Molecular evolution is the process of change in the sequence composition of cellular molecules such as DNA, RNA, and proteins across generations. The field of molecular evolution uses principles of evolutionary biology and population genetics to explain patterns in these changes. Major topics in molecular evolution concern the rates and impacts of single nucleotide changes, neutral evolution vs. natural selection, origins of new genes, the genetic nature of complex traits, the genetic basis of speciation, evolution of development, and ways that evolutionary forces influence genomic and phenotypic changes.

History

The history of molecular evolution starts in the early 20th century with comparative biochemistry, and the use of "fingerprinting" methods such as immune assays, gel electrophoresis and paper chromatography in the 1950s to explore homologous proteins.[1][2] The field of molecular evolution came into its own in the 1960s and 1970s, following the rise of molecular biology. The advent of protein sequencing allowed molecular biologists to create phylogenies based on sequence comparison, and to use the differences between homologous sequences as a molecular clock to estimate the time since the last universal common ancestor.[1] In the late 1960s, the neutral theory of molecular evolution provided a theoretical basis for the molecular clock,[3] though both the clock and the neutral theory were controversial, since most evolutionary biologists held strongly to panselectionism, with natural selection as the only important cause of evolutionary change. After the 1970s, nucleic acid sequencing allowed molecular evolution to reach beyond proteins to highly conserved ribosomal RNA sequences, the foundation of a reconceptualization of the early history of life.[1]

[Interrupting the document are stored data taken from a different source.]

(* ===== verification/Pinning.v ===== *)
(** * The initial-pinning phase of the incremental solver ([src/solver.cpp])

    [IncrementalSolver::propose] in [IncrementalPhase::InitialPinning]: choose a
    batch of threads within the migration budget, repair their target CPUs
    against the placement that stays committed, and emit one pin per thread. *)
From Stdlib Require Import SpecFloat.
From S2P Require Import Prelude Binary64 Core CpuList Topology Hotspot Incremental NodePlan.
Local Open Scope Z_scope.

Section pinning.
Context (h : HardwareGraph) (cap : Z) (s : IncrementalSolver).
Local Abbreviation demand := (planned_demand s).

(** Unpinned threads, and in a replan those not yet on their target. *)
Definition is_pending (t : Z) : bool :=
  negb (bool_decide (t ∈ i_pinned s)) ||
  (i_replan_existing_threads s &&
   match i_placement s !! t with
   | Some p => negb (p =? get_or 0 (i_initial_target_cpu s) t)
   | None => true
   end).

Definition pending_ltb (a b : Z) : bool :=
  let node t := cpu_node h (get_or 0 (i_baseline_cpu s) t) in
  let invalid t := node t <? 0 in
  let cross t := negb (node t =? get_or 0 (i_initial_target_node s) t) in
  if xorb (invalid a) (invalid b) then invalid a
  else if xorb (cross a) (cross b) then cross a
  else demand_ltb s a b.

Definition pending_batch (budget : Z) : list Z :=
  take (Z.to_nat budget)
    (std_sort pending_ltb (filter (λ t, is_pending t = true) (items (i_threads s)).*1)).

(** ** Projection of the committed placement *)
Record Projection := mk_Projection {
  pj_count : gmap Z Z;
  pj_load : gmap Z double;
}.
Definition project_placed (pj : Projection) (e : Z * Z) : Projection :=
  let '(t, cpu) := e in
  if bool_decide (is_Some (i_threads s !! t)) then
    mk_Projection (bump cpu (pj_count pj)) (add_load cpu (demand t) (pj_load pj))
  else pj.
Definition project_vacated (pj : Projection) (t : Z) : Projection :=
  match i_placement s !! t with
  | Some source => mk_Projection (unbump source (pj_count pj)) (sub_load source (demand t) (pj_load pj))
  | None => pj
  end.
Definition projection (pending : list Z) : Projection :=
  foldl project_vacated (foldl project_placed (mk_Projection ∅ ∅) (items (i_placement s))) pending.

(** ** Target repair *)
Definition pin_cpu_lt (pj : Projection) (t : Z) (a b : Z) : bool :=
  let load c := get_or d0 (pj_load pj) c in
  let count c := get_or 0 (pj_count pj) c in
  tuple_lt [bcmp (cap <=? count a) (cap <=? count b);
            dcmp (dmax d0 (load a + demand t - d1)%D) (dmax d0 (load b + demand t - d1)%D);
            dcmp (load a) (load b); zcmp (count a) (count b); zcmp a b].

Record PinState := mk_PinState {
  pn_projection : Projection;
  pn_target_cpu : gmap Z Z;
  pn_target_node : gmap Z Z;
}.

Definition pin_candidates (st : PinState) (t : Z) : list Z :=
  let available cpu := get_or 0 (pj_count (pn_projection st)) cpu <? cap in
  let candidates := cpus_in_node h (get_or 0 (pn_target_node st) t) in
  if existsb available candidates then candidates
  else cpu_id <$> filter (λ c, cpu_online c && available (cpu_id c) = true) (hw_cpus h).

Definition book (t cpu : Z) (st : PinState) : PinState :=
  let pj := pn_projection st in
  mk_PinState (mk_Projection (bump cpu (pj_count pj)) (add_load cpu (demand t) (pj_load pj)))
    (pn_target_cpu st) (pn_target_node st).

(** One thread of the batch; [None] is the exception (the repairs already
    made stay in the solver). *)
Definition pin_step (st : PinState) (t : Z) : option PinState :=
  let target := get_or 0 (pn_target_cpu st) t in
  if cap <=? get_or 0 (pj_count (pn_projection st)) target then
    match min_element (pin_cpu_lt (pn_projection st) t) (pin_candidates st t) with
    | None => None
    | Some cpu =>
        Some (book t cpu (mk_PinState (pn_projection st) (<[t := cpu]> (pn_target_cpu st))
                            (<[t := cpu_node h cpu]> (pn_target_node st))))
    end
  else Some (book t target st).
Fixpoint pin_loop (st : PinState) (pending : list Z) : PinState * bool :=
  match pending with
  | [] => (st, true)
  | t :: rest => match pin_step st t with Some st' => pin_loop st' rest | None => (st, false) end
  end.

Definition pin_action (targets : gmap Z Z) (t : Z) : PlacementAction :=
  let from := match i_placement s !! t with
              | Some c => c | None => get_or 0 (i_baseline_cpu s) t end in
  mk_PlacementAction (identity_of s t) from (get_or 0 targets t) true (cpu_node h from <? 0)
    d0 d0 d0.

Definition pin_delta (targets : gmap Z Z) (pending : list Z) : PlacementDelta :=
  mk_PlacementDelta (foldl (λ m t, <[t := get_or 0 targets t]> m) ∅ pending) ∅.

Definition pin_start (proposal : SolverProposal) : SolverProposal :=
  proposal <| sp_phase := InitialPinning |> <| sp_initial_plan_confirmed := true |>.

(** The repaired targets. *)
Definition pin_solver (st : PinState) : IncrementalSolver :=
  s <| i_initial_target_cpu := pn_target_cpu st |> <| i_initial_target_node := pn_target_node st |>.

Definition pin_proposal (proposal : SolverProposal) (pending : list Z) (targets : gmap Z Z) :
    SolverProposal :=
  proposal <| sp_actions := pin_action targets <$> pending |>
           <| sp_delta := pin_delta targets pending |>
           <| sp_ready := negb (bool_decide (pending = [])) |>
           <| sp_confirmation := i_initial_confirmation s |>.

(** The whole phase. *)
Definition initial_pinning (proposal : SolverProposal) : IncrementalSolver * result SolverProposal :=
  let budget := sp_migration_budget proposal in
  if budget =? 0 then (s, Ok (pin_start proposal)) else
  let pending := pending_batch budget in
  let '(st, done) := pin_loop (mk_PinState (projection pending) (i_initial_target_cpu s)
                                 (i_initial_target_node s)) pending in
  if negb done then
    (pin_solver st, Throw (runtime_error "initial pinning has no slot-cap-feasible CPU"))
  else publish (pin_solver st) (pin_proposal (pin_start proposal) pending (pn_target_cpu st)).
End pinning.
Lemma yields_bind {A B} (r : result A) (f : A → result B) (P : A → Prop) (Q : B → Prop) :
  yields E P r → (∀ a, P a → yields E Q (f a)) → yields E Q (r ≫= f).
Proof. destruct r; cbn; auto. Qed.

Lemma yields_mono {A} (P Q : A → Prop) (r : result A) :
  yields E P r → (∀ a, P a → Q a) → yields E Q r.
Proof. destruct r; cbn; auto. Qed.

Lemma yields_foldlM {A B} (f : A → B → result A) (P : list B → A → Prop) l a :
  P [] a →
  (∀ pre b rest x, l = pre ++ b :: rest → P pre x → yields E (P (pre ++ [b])) (f x b)) →
  yields E (P l) (foldlM f a l).
Proof.
  intros Ha Hstep.
  cut (∀ rest pre x, l = pre ++ rest → P pre x → yields E (P l) (foldlM f x rest)).
  { intros H. by apply (H l [] a). }
  induction rest as [|b rest IH]; intros pre x Hl Hx; cbn.
  - rewrite app_nil_r in Hl. by subst.
  - eapply yields_bind; [by eapply Hstep|]. intros y Hy.
    apply (IH (pre ++ [b])); [by rewrite <-app_assoc|done].
Qed.

(** A loop invariant that does not mention the visited elements. *)
Lemma yields_foldlM_inv {A B} (f : A → B → result A) (P : A → Prop) l a :
  P a → (∀ b x, b ∈ l → P x → yields E P (f x b)) → yields E P (foldlM f a l).
Proof.
  intros Ha Hstep. apply (yields_foldlM f (λ _, P)); [done|].
  intros pre b rest x -> Hx. apply Hstep; [set_solver|done].
Qed.
Lemma node_planning_inv cap s base s' r :
  inv s → sp_ready base = false → sp_actions base = [] →
  node_planning h o cap s base = (s', r) →
  inv s' ∧ same_core s s' ∧ i_next_proposal_id s' = i_next_proposal_id s ∧
  i_outstanding s' = i_outstanding s ∧
  ∀ p, r = Ok p → phase_ok s base s' p ∧ sp_ready p = false ∧ sp_actions p = [] ∧
    sp_delta p = sp_delta base.
Proof.
  intros Hs Hr Ha. unfold node_planning. destruct (fresh_partition h o cap s) as [fresh|e].
  2: { intros [= <- <-]. done. }
  pose proof (confirm_plan_same s (pt_node fresh)) as Hc.
  destruct (confirm_plan s (pt_node fresh)) as [assigned s1].
  destruct Hc as (C1 & P1 & O1 & N1 & S1 & T1 & A1).
  assert (inv s1) as H1.
  { eapply inv_same_core; [exact Hs|done| | |].
    - unfold planned. rewrite P1, T1. apply (inv_targets _ Hs).
    - rewrite S1. apply (inv_stable _ Hs).
    - rewrite O1, N1. apply (inv_outstanding _ Hs). }
  set (p1 := plan_proposal _ _ _ _ _ _ _). cbv zeta.
  destruct (negb (sp_initial_plan_confirmed p1)).
  - intros [= <- <-]. split_and!; try done. intros p [= <-]. split_and!; try done.
    constructor; try done. cbn. rewrite Hr. done.
  - intros [= <- <-]. split_and!.
    + eapply inv_same_core; [exact H1|done| |apply H1|apply H1].
      intros _. cbn. rewrite assign_cpus_dom, (sc_threads _ _ C1). done.
    + etrans; [exact C1|]. done.
    + done.
    + done.
    + intros p [= <-]. split_and!; try done. constructor; try done. cbn. rewrite Hr. done.
Qed.
Lemma publish_inv s p s' r :
  inv s → sp_id p < i_next_proposal_id s → publish s p = (s', r) →
  inv s' ∧ same_core s s' ∧ i_next_proposal_id s' = i_next_proposal_id s ∧ r = Ok p ∧
  i_outstanding s' = if sp_ready p then Some p else i_outstanding s.
Proof.
  intros Hs Hid. unfold publish. destruct (sp_ready p); intros E; simplify_eq E; clear E;
    intros <- <-; split_and!; try done.
  eapply inv_same_core; [exact Hs|done|apply Hs|apply Hs|]. intros q [= <-]. done.
Qed.

Lemma pin_loop_dom cap s pending st :
  dom (pn_target_cpu st) ⊆ dom (pn_target_cpu (pin_loop h cap s st pending).1).
Proof.
  revert st. induction pending as [|t rest IH]; intros st; cbn; [done|].
  destruct (pin_step h cap s st t) as [st'|] eqn:E; [|done].
  etrans; [|apply IH]. unfold pin_step in E. cbv zeta in E.
  destruct (cap <=? _); [destruct (min_element _ _); [|done]|]; injection E as <-; [|done].
  cbn. rewrite dom_insert_L. set_solver.
Qed.

Lemma initial_pinning_inv cap s base s' r :
  inv s → i_phase s = InitialPinning → sp_ready base = false → sp_id base < i_next_proposal_id s →
  initial_pinning h cap s base = (s', r) →
  inv s' ∧ same_core s s' ∧ i_next_proposal_id s' = i_next_proposal_id s ∧
  match r with Ok p => phase_ok s base s' p | Throw _ => i_outstanding s' = i_outstanding s end.
Proof.
  intros Hs Hph Hr Hid. unfold initial_pinning. destruct (_ =? 0).
  { intros [= <- <-]. split_and!; try done. constructor; try done. cbn. by rewrite Hr. }
  set (pending := pending_batch h s _). set (st0 := mk_PinState _ _ _).
  pose proof (pin_loop_dom cap s pending st0) as Hdom.
  destruct (pin_loop h cap s st0 pending) as [st b]. cbn in Hdom.
  assert (inv (pin_solver s st)) as Hst.
  { eapply inv_same_core; [exact Hs|done| |apply Hs|apply Hs].
    intros _. cbn. etrans; [|exact Hdom]. apply (inv_targets _ Hs). by left. }
  destruct b; cbn [negb].
  2: { intros [= <- <-]. done. }
  intros (H1 & H2 & H3 & -> & H4)%publish_inv; [|done|done].
  split_and!; [done|by etrans; [|exact H2]|done|]. by constructor.
Qed.

Lemma optimizing_inv cap s base s' r :
  inv s → sp_ready base = false → sp_id base < i_next_proposal_id s →
  optimizing h o cap s now_ns delta base = (s', r) →
  inv s' ∧ same_core s s' ∧ i_next_proposal_id s' = i_next_proposal_id s ∧
  match r with Ok p => phase_ok s base s' p | Throw _ => i_outstanding s' = i_outstanding s end.
Proof.
  intros Hs Hr Hid. unfold optimizing. destruct (_ =? 0).
  { intros [= <- <-]. split_and!; try done. constructor; try done. cbn. by rewrite Hr. }
  destruct (potentials _ _ _ _ _ _ _) as [ps skipped].
  set (l := current_loads h s). set (dirty := dirty_set _ _ _ _ _ _). set (ranked := ranking _ _ _ _ _ _ _).
  set (confirmations := next_confirmations _ _).
  set (actions := se_actions _). clearbody l dirty ranked confirmations actions.
  assert (inv (optimize_solver o s confirmations)) as Hst.
  { eapply inv_same_core; [exact Hs|done|apply Hs|apply Hs|apply Hs]. }
  intros (H1 & H2 & H3 & -> & H4)%publish_inv; [|done|done].
  split_and!; [done|by etrans; [|exact H2]|done|]. by constructor.
Qed.
End propose_invariant.

(** ** [propose] as a whole *)

(** The state a phase starts from, and the proposal it fills in. *)
Record phase_start (h : HardwareGraph) (threads : list ThreadDemand) (o : IncrementalOptions)
    (s s1 : IncrementalSolver) (base : SolverProposal) : Prop := {
  st_inv : inv s1;
  st_placement : i_placement s1 ⊆ i_placement s;
  st_outstanding : i_outstanding s1 = None;
  st_generation : i_generation s1 = i_generation s;
  st_confirmations : i_action_confirmations s1 = i_action_confirmations s;
  st_next : i_next_proposal_id s1 = i_next_proposal_id s + 1;
  st_id : sp_id base = i_next_proposal_id s;
  st_ready : sp_ready base = false;
  st_actions : sp_actions base = [];
  st_delta : sp_delta base = mk_PlacementDelta ∅ ∅;
  st_triggered : sp_hotspot_replan_triggered base = false;
  st_cap : sp_cpu_slot_cap base = window_cap h threads o;
}.

Definition phase_run (h : HardwareGraph) (threads : list ThreadDemand) (o : IncrementalOptions)
    (now_ns : Z) (delta : option GraphDelta) (s1 : IncrementalSolver) (base : SolverProposal)
    (s' : IncrementalSolver) (r : result SolverProposal) : Prop :=
  let cap := window_cap h threads o in
  match i_phase s1 with
  | Uninitialized => i_threads s1 = ∅ ∧ s' = s1 ∧ r = Ok (base <| sp_phase := Uninitialized |>)
  | NodePlanning => node_planning h o cap s1 base = (s', r)
  | InitialPinning => initial_pinning h cap s1 base = (s', r)
  | Optimizing => optimizing h o cap s1 now_ns delta base = (s', r)
  end.

Section incremental_propose_run.
Context (h : HardwareGraph) (threads : list ThreadDemand) (edges : list RelationEdge).
Context (o : IncrementalOptions) (now_ns : Z) (delta : option GraphDelta).

Lemma inv_set_phase s ph : inv s → ph ≠ InitialPinning → ph ≠ Optimizing → inv (set_phase ph s).
Proof.
  intros Hs H1 H2. eapply inv_same_core; [exact Hs|done| |apply Hs|apply Hs]. by intros [].
Qed.

Lemma take_id_inv s : inv s → inv (take_id s).
Proof.
  intros Hs. eapply inv_same_core; [exact Hs|done|apply Hs|apply Hs|].
  cbn. intros q Hq. apply (inv_outstanding _ Hs) in Hq. lia.
Qed.

(** The base proposal of a prepared window. *)
Lemma base_start s s1 pp :
  prepared_ok s pp → i_outstanding s = None → inv s1 →
  i_placement s1 = i_placement (pp_solver pp) → i_outstanding s1 = i_outstanding (pp_solver pp) →
  i_generation s1 = i_generation (pp_solver pp) →
  i_action_confirmations s1 = i_action_confirmations (pp_solver pp) →
  i_next_proposal_id s1 = i_next_proposal_id (pp_solver pp) + 1 →
  phase_start h threads o s s1 (base_proposal h threads edges o pp).
Proof.
  intros [Hi Hpl Hout Hg Hn Ha Ht] Ho H1 E1 E2 E3 E4 E5. constructor; cbn;
    try done; first [congruence|by rewrite E1].
Qed.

Forces in molecular evolution

The content and structure of a genome is the product of the molecular and population genetic forces which act upon that genome. Novel genetic variants will arise through mutation and will spread and be maintained in populations due to genetic drift or natural selection.

Mutation

This hedgehog has no pigmentation due to a mutation.

Mutations are permanent, transmissible changes to the genetic material (DNA or RNA) of a cell or virus. Mutations result from errors in DNA replication during cell division and by exposure to radiation, chemicals, and other environmental stressors, or viruses and transposable elements. Most mutations that occur are single nucleotide polymorphisms which modify single bases of the DNA sequence, resulting in point mutations. Other types of mutations modify larger segments of DNA and can cause duplications, insertions, deletions, inversions, and translocations.

Most organisms display a strong bias in the types of mutations that occur with strong influence in GC-content. Transitions (A ↔ G or C ↔ T) are more common than transversions (purine (adenine or guanine)) ↔ pyrimidine (cytosine or thymine, or in RNA, uracil))[4] and are less likely to alter amino acid sequences of proteins.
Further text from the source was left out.